Tech giant Microsoft has agreed to a $20-million settlement over charges of violating child privacy through its gaming products, the US Federal Trade Commission (FTC) has said.
Microsoft illegally collected personal information of young users without obtaining their parents’ consent, according to the FTC. The company was accused of breaching the Children’s Online Privacy Protection Act (COPPA) by gathering data from underage users who registered for Microsoft’s Xbox gaming system.
Microsoft did not notify the parents about collecting their children’s personal information and retaining it, the FTC says.
“Our proposed order makes it easier for parents to protect their children’s privacy on Xbox, and limits what information Microsoft can collect and retain about kids,” said Samuel Levine, Director of the FTC’s Bureau of Consumer Protection. “This action should also make it abundantly clear that kids’ avatars, biometric data, and health information are not exempt from COPPA.”

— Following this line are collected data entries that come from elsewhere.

(* ===== verification/WorkerStages.v ===== *)
(** * Worker stages of a failed OCR run

    [src/tools/generated-worker-stage-policy.ts]: the stage names that may
    leave the worker, and the bounded sequence of them that a failure keeps. *)
From S2P Require Import Prelude JsString RuntimeErrors.

(** ** The policy *)

Definition MAX_WORKER_DIAGNOSTIC_STAGES : nat := 32.
Definition MAX_WORKER_DIAGNOSTIC_STAGE_LENGTH : Z := 128.
Definition WORKER_STAGE_STARTUP_HEAD_COUNT : nat := 16.
Definition WORKER_STAGE_FAILURE_TAIL_COUNT : nat := 8.

Definition WORKER_STAGE_EXCEPTION_NAMES : list string :=
  ["arithmeticerror"; "assertionerror"; "attributeerror"; "connectionerror"; "engineruntimeunavailableerror";
  "eoferror"; "filenotfounderror"; "importerror"; "indexerror"; "keyerror"; "memoryerror"; "modulenotfounderror";
  "nameerror"; "notexisterror"; "notimplementederror"; "ocrexecutionevidenceerror"; "ocrinferencecleanuperror";
  "oserror"; "overflowerror"; "paddleresultnormalizationerror"; "permissionerror"; "runtimeerror"; "timeouterror";
  "typeerror"; "unknown"; "unknownexecutionprovidererror"; "valueerror"; "zerodivisionerror"].

Definition SPEECH_EXCEPTIONS : list string :=
  List.filter (λ name, negb (String.eqb name "paddleresultnormalizationerror")) WORKER_STAGE_EXCEPTION_NAMES.

Definition LOAD_FAILURES : list string :=
  ["dependency-missing"; "symbol-missing"; "bad-image"; "initialization-failed"; "resource-exhausted"; "blocked";
  "side-by-side"; "unknown"].

Definition LIBRARIES : list string :=
  ["onnxruntime"; "directml"; "opencv"; "numpy"; "pandas"; "shapely"; "pyclipper"; "pillow"; "pydantic-core"; "rpds";
  "tokenizers"; "chardet"; "charset-normalizer"; "aiohttp"; "multidict"; "yarl"; "frozenlist"; "propcache";
  "vc-runtime"; "python-runtime"; "paddlex"; "paddleocr"; "unknown"].

Definition WORKER_STAGE_EXACT_STAGES : list string :=
  ["diarization-assets-probe-complete"; "diarization-assets-probe-start"; "diarization-audio-decode-complete";
  "diarization-audio-decode-start"; "diarization-device-cpu"; "diarization-device-cuda"; "diarization-gpu-fallback";
  "diarization-inference-complete"; "diarization-inference-start"; "diarization-model-load-complete";
  "diarization-model-load-start"; "diarization-output-empty"; "ocr-dml-device-id-mismatch";
  "ocr-dml-device-id-unobservable"; "ocr-execution-evidence-prepare"; "ocr-native-map-after";
  "ocr-native-map-before"; "ocr-normalize-failed-unknown"; "ocr-output-empty"; "ocr-paddle-factory";
  "ocr-pdf-render-complete"; "ocr-pdf-render-start"; "ocr-pipeline-create-complete";
  "ocr-pipeline-create-failed-unknown"; "ocr-pipeline-create-start"; "ocr-predict-complete";
  "ocr-predict-failed-unknown"; "ocr-predict-start"; "ocr-probe-assets-missing-unknown"; "ocr-probe-assets-ready";
  "ocr-probe-complete"; "ocr-probe-modules-missing-unknown"; "ocr-probe-modules-ready"; "ocr-probe-modules-start";
  "ocr-probe-providers-error"; "ocr-probe-providers-unknown"; "ocr-probe-start";
  "ocr-provider-evidence-failed-unknown"; "ocr-provider-evidence-start"; "ocr-provider-evidence-unknown";
  "python-import-av-complete"; "python-import-av-start"; "python-import-capture-runtime-complete";
  "python-import-capture-runtime-failed"; "python-import-capture-runtime-start";
  "python-import-engine-adapters-complete"; "python-import-engine-adapters-dependency-failed";
  "python-import-engine-adapters-failed"; "python-import-engine-adapters-module-missing";
  "python-import-engine-adapters-os-failed"; "python-import-engine-adapters-os-failed-winerror-unknown";
  "python-import-engine-adapters-start"; "python-import-librosa-complete"; "python-import-librosa-start";
  "python-import-numpy-complete"; "python-import-numpy-start"; "python-import-onnxruntime-complete";
  "python-import-onnxruntime-failed-unknown"; "python-import-onnxruntime-start"; "python-import-paddleocr-complete";
  "python-import-paddleocr-failed-unknown"; "python-import-paddleocr-start"; "python-import-pdfium-complete";
  "python-import-pdfium-start"; "python-import-pillow-complete"; "python-import-pillow-start";
  "python-import-torch-complete"; "python-import-torch-start"; "python-import-transformers-complete";
  "python-import-transformers-start"; "python-import-worker-contracts-complete";
  "python-import-worker-contracts-dependency-failed"; "python-import-worker-contracts-failed";
  "python-import-worker-contracts-module-missing"; "python-import-worker-contracts-os-failed";
  "python-import-worker-contracts-os-failed-winerror-unknown"; "python-import-worker-contracts-start";
  "python-import-worker-server-complete"; "python-import-worker-server-dependency-failed";
  "python-import-worker-server-failed"; "python-import-worker-server-module-missing";
  "python-import-worker-server-os-failed"; "python-import-worker-server-os-failed-winerror-unknown";
  "python-import-worker-server-start"; "speech-assets-probe-complete"; "speech-assets-probe-start";
  "speech-device-probe-complete"; "speech-device-probe-start"; "speech-gpu-fallback";
  "speech-model-load-cpu-complete"; "speech-model-load-cpu-failed-unknown"; "speech-model-load-cpu-fallback-float32";
  "speech-model-load-cpu-reused"; "speech-model-load-cpu-start"; "speech-model-load-cuda-complete";
  "speech-model-load-cuda-failed-unknown"; "speech-model-load-cuda-reused"; "speech-model-load-cuda-start";
  "speech-output-empty"; "speech-output-empty-window"; "speech-transcription-call-complete";
  "speech-transcription-call-start"; "speech-transcription-complete"; "speech-transcription-iteration-start";
  "worker-entry-start"; "worker-process-entry-missing"; "worker-process-exit-before-response";
  "worker-process-exit-nonzero"; "worker-process-no-response"; "worker-process-response-error";
  "worker-process-termination"; "worker-process-timeout"; "worker-stage-sequence-truncated"].

(** The parts of a family pattern. *)
Inductive part : Type := Text (s : string) | OneOf (l : list string) | Digits (least most : nat).

(** The anchored pattern made of the parts matches the whole text. *)
Fixpoint match_parts (ps : list part) (s : string) : bool :=
  match ps with
  | [] => String.eqb s ""
  | Text t :: ps' => starts_with t s && match_parts ps' (drop_str (String.length t) s)
  | OneOf l :: ps' => existsb (λ t, starts_with t s && match_parts ps' (drop_str (String.length t) s)) l
  | Digits least most :: ps' =>
      existsb (λ n, (n <=? span_len is_digit s)%nat && match_parts ps' (drop_str n s)) (seq least (S most - least))
  end.

Definition WORKER_STAGE_FAMILY_PATTERNS : list (list part) := [
  [Text "ocr-probe-modules-missing-"; Digits 1 3];
  [Text "ocr-probe-assets-missing-"; Digits 1 4];
  [Text "ocr-probe-providers-"; Digits 1 6; Text "-cpu-"; OneOf ["yes"; "no"]; Text "-dml-"; OneOf ["yes"; "no"]];
  [Text "ocr-provider-evidence-dml-"; Digits 1 6; Text "-cpu-"; Digits 1 6];
  [Text "ocr-"; OneOf ["pipeline-create"; "predict"; "normalize"; "provider-evidence"]; Text "-failed-"; OneOf WORKER_STAGE_EXCEPTION_NAMES];
  [Text "python-import-"; OneOf ["onnxruntime"; "paddleocr"]; Text "-failed-"; OneOf WORKER_STAGE_EXCEPTION_NAMES];
  [Text "python-import-"; OneOf ["onnxruntime"; "paddleocr"]; Text "-failed-"; OneOf WORKER_STAGE_EXCEPTION_NAMES; Text "-"; OneOf ["missing-module"; "native-load"; "cannot-import-symbol"; "partial-init"; "other"]; Text "-"; OneOf ["onnxruntime"; "paddleocr"; "paddlex"; "unknown"]];
  [Text "python-import-"; OneOf ["onnxruntime"; "paddleocr"]; Text "-failed-"; OneOf WORKER_STAGE_EXCEPTION_NAMES; Text "-native-load-"; OneOf ["onnxruntime"; "paddleocr"; "paddlex"; "unknown"]; Text "-"; OneOf LOAD_FAILURES; Text "-"; OneOf LIBRARIES];
  [Text "python-import-"; OneOf ["engine-adapters"; "worker-contracts"; "worker-server"]; Text "-os-failed-winerror-"; Digits 1 5];
  [Text "speech-model-load-"; OneOf ["cpu"; "cuda"]; Text "-failed-"; OneOf SPEECH_EXCEPTIONS];
  [Text "worker-process-"; OneOf ["timeout"; "exit-before-response"; "no-response"; "response-error"; "exit-nonzero"]; Text "-bootloader"]].

Definition WORKER_STAGE_UNKNOWN_PREFIXES : list (string * string) := [
  ("ocr-probe-modules-missing-", "ocr-probe-modules-missing-unknown");
  ("ocr-probe-assets-missing-", "ocr-probe-assets-missing-unknown");
  ("ocr-probe-providers-", "ocr-probe-providers-unknown");
  ("ocr-provider-evidence-dml-", "ocr-provider-evidence-unknown");
  ("ocr-pipeline-create-failed-", "ocr-pipeline-create-failed-unknown");
  ("ocr-predict-failed-", "ocr-predict-failed-unknown");
  ("ocr-normalize-failed-", "ocr-normalize-failed-unknown");
  ("ocr-provider-evidence-failed-", "ocr-provider-evidence-failed-unknown");
  ("python-import-onnxruntime-failed-", "python-import-onnxruntime-failed-unknown");
  ("python-import-paddleocr-failed-", "python-import-paddleocr-failed-unknown");
  ("python-import-engine-adapters-os-failed-winerror-", "python-import-engine-adapters-os-failed-winerror-unknown");
  ("python-import-worker-contracts-os-failed-winerror-", "python-import-worker-contracts-os-failed-winerror-unknown");
  ("python-import-worker-server-os-failed-winerror-", "python-import-worker-server-os-failed-winerror-unknown")].

Definition WORKER_STAGE_CRITICAL_STAGES : list string :=
  ["ocr-native-map-before"; "ocr-paddle-factory"; "ocr-native-map-after"; "ocr-execution-evidence-prepare";
  "ocr-dml-device-id-unobservable"; "ocr-dml-device-id-mismatch"].

(** ** One stage *)

(** [/^[a-z0-9]+(?:-[a-z0-9]+)*$/u] *)
Definition workerStageNamePattern (stage : string) : bool :=
  forallb (λ w, negb (String.eqb w "") && all_chars (λ c, is_lower c || is_digit c) w) (split_on "-" stage).

(** The device of [speechModelFailurePattern]; something follows the prefix. *)
Definition speech_failure (stage : string) : option string :=
  let device name := let prefix := "speech-model-load-" +:+ name +:+ "-failed-" in
    if starts_with prefix stage && negb (String.eqb (drop_str (String.length prefix) stage) "") then Some name else None in
  match device "cpu" with Some name => Some name | None => device "cuda" end.

Definition sanitizeWorkerStage (stage : string) : option string :=
  if MAX_WORKER_DIAGNOSTIC_STAGE_LENGTH <? slen stage then None
  else if negb (workerStageNamePattern stage) then None
  else if includes WORKER_STAGE_EXACT_STAGES stage || existsb (λ ps, match_parts ps stage) WORKER_STAGE_FAMILY_PATTERNS
  then Some stage
  else match List.find (λ entry : string * string, starts_with entry.1 stage) WORKER_STAGE_UNKNOWN_PREFIXES with
       | Some (_, sentinel) => Some sentinel
       | None => (λ device, "speech-model-load-" +:+ device +:+ "-failed-unknown") <$> speech_failure stage
       end.

Definition isAllowedWorkerStage (stage : string) : bool := bool_decide (sanitizeWorkerStage stage = Some stage).

(** ** A bounded sequence *)

Definition TRUNCATED : string := "worker-stage-sequence-truncated".

(** [selected.add(index)] *)
Definition select (selected : list nat) (index : nat) : list nat :=
  if decide (index ∈ selected) then selected else selected ++ [index].

(** The indices of the first occurrence of every critical stage. *)
Fixpoint first_critical (index : nat) (seen : list string) (stages : list string) : list nat :=
  match stages with
  | [] => []
  | stage :: rest =>
      if includes WORKER_STAGE_CRITICAL_STAGES stage && negb (includes seen stage)
      then index :: first_critical (S index) (stage :: seen) rest
      else first_critical (S index) seen rest
  end.

(** [for (...; index < stages.length && selected.size < realCapacity; ...)] *)
Fixpoint fill (capacity : nat) (indices selected : list nat) : list nat :=
  match indices with
  | [] => selected
  | index :: rest => if (length selected <? capacity)%nat then fill capacity rest (select selected index) else selected
  end.

Definition selection (stages : list string) : list nat :=
  let n := length stages in
  let head := seq 0 (Nat.min WORKER_STAGE_STARTUP_HEAD_COUNT n) in
  let tail := seq (n - WORKER_STAGE_FAILURE_TAIL_COUNT) (n - (n - WORKER_STAGE_FAILURE_TAIL_COUNT)) in
  fill (MAX_WORKER_DIAGNOSTIC_STAGES - 1) (seq 0 n)
    (fold_left select (first_critical 0 [] stages) (fold_left select tail (fold_left select head []))).

(** The last loop: the marker goes where the first stage is left out. *)
Fixpoint assemble (selected : list nat) (markerAdded : bool) (index : nat) (stages : list string) : list string :=
  match stages with
  | [] => if markerAdded then [] else [TRUNCATED]
  | stage :: rest =>
      if decide (index ∈ selected) then stage :: assemble selected markerAdded (S index) rest
      else if markerAdded then assemble selected true (S index) rest
      else TRUNCATED :: assemble selected true (S index) rest
  end.

Definition boundWorkerStageSequence (stages : list string) : list string :=
  let stages := omap sanitizeWorkerStage stages in
  if (length stages <=? MAX_WORKER_DIAGNOSTIC_STAGES)%nat then stages
  else assemble (selection stages) false 0 stages.

Example sanitized_samples :
  map sanitizeWorkerStage
    ["ocr-predict-start"; "ocr-probe-providers-12-cpu-yes-dml-no"; "ocr-predict-failed-valueerror"; "ocr-predict-failed-secret";
     "speech-model-load-cuda-failed-paddleresultnormalizationerror"; "OCR"; "ocr--start"; "worker-process-timeout-bootloader"] =
    [Some "ocr-predict-start"; Some "ocr-probe-providers-12-cpu-yes-dml-no"; Some "ocr-predict-failed-valueerror";
     Some "ocr-predict-failed-unknown"; Some "speech-model-load-cuda-failed-unknown"; None; None; Some "worker-process-timeout-bootloader"].
Proof. vm_compute. reflexivity. Qed.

The order obliges Microsoft to step up protective measures to ensure privacy protections for its young Xbox users. These measures will extend to third-party gaming publishers with whom Microsoft shares children’s data.
Moreover, the avatars generated from a child’s image, along with biometric and health information, must be covered by the COPPA Rule when collected with other personal data. The order, however, has to be approved by a federal court before it goes into effect.
A complaint lodged by the US Department of Justice (DOJ) also accused Microsoft of violating the COPPA Rule’s notice, consent and data retention requirements. The Xbox gaming products offer the ability to play games and communicate with other users through Xbox Live. To avail these features, users are required to create an account and provide personal information such as first and last name, email address, and date of birth.
Despite a user indicating their underage status, Microsoft, until late-2021, asked them to provide additional details such as a phone number. Users were also required to agree to Microsoft’s service agreement and advertising policy. Until 2019, these agreements included a pre-checked box enabling Microsoft to send promotional messages and share user data with advertisers.
Xbox made it a requirement for an underage user to involve their parent only after they had provided all personal information to the company. According to the FTC, Microsoft failed to comply with the rules; it did not inform parents about the information it had gathered from young users, including their profile pictures.
Besides the $20-million penalty, Microsoft will be required to obtain parental consent for accounts created before May 2021, if the account holder is still underage. The company will have to delete a child’s personal information gathered for the purpose of obtaining parental consent within two weeks as well.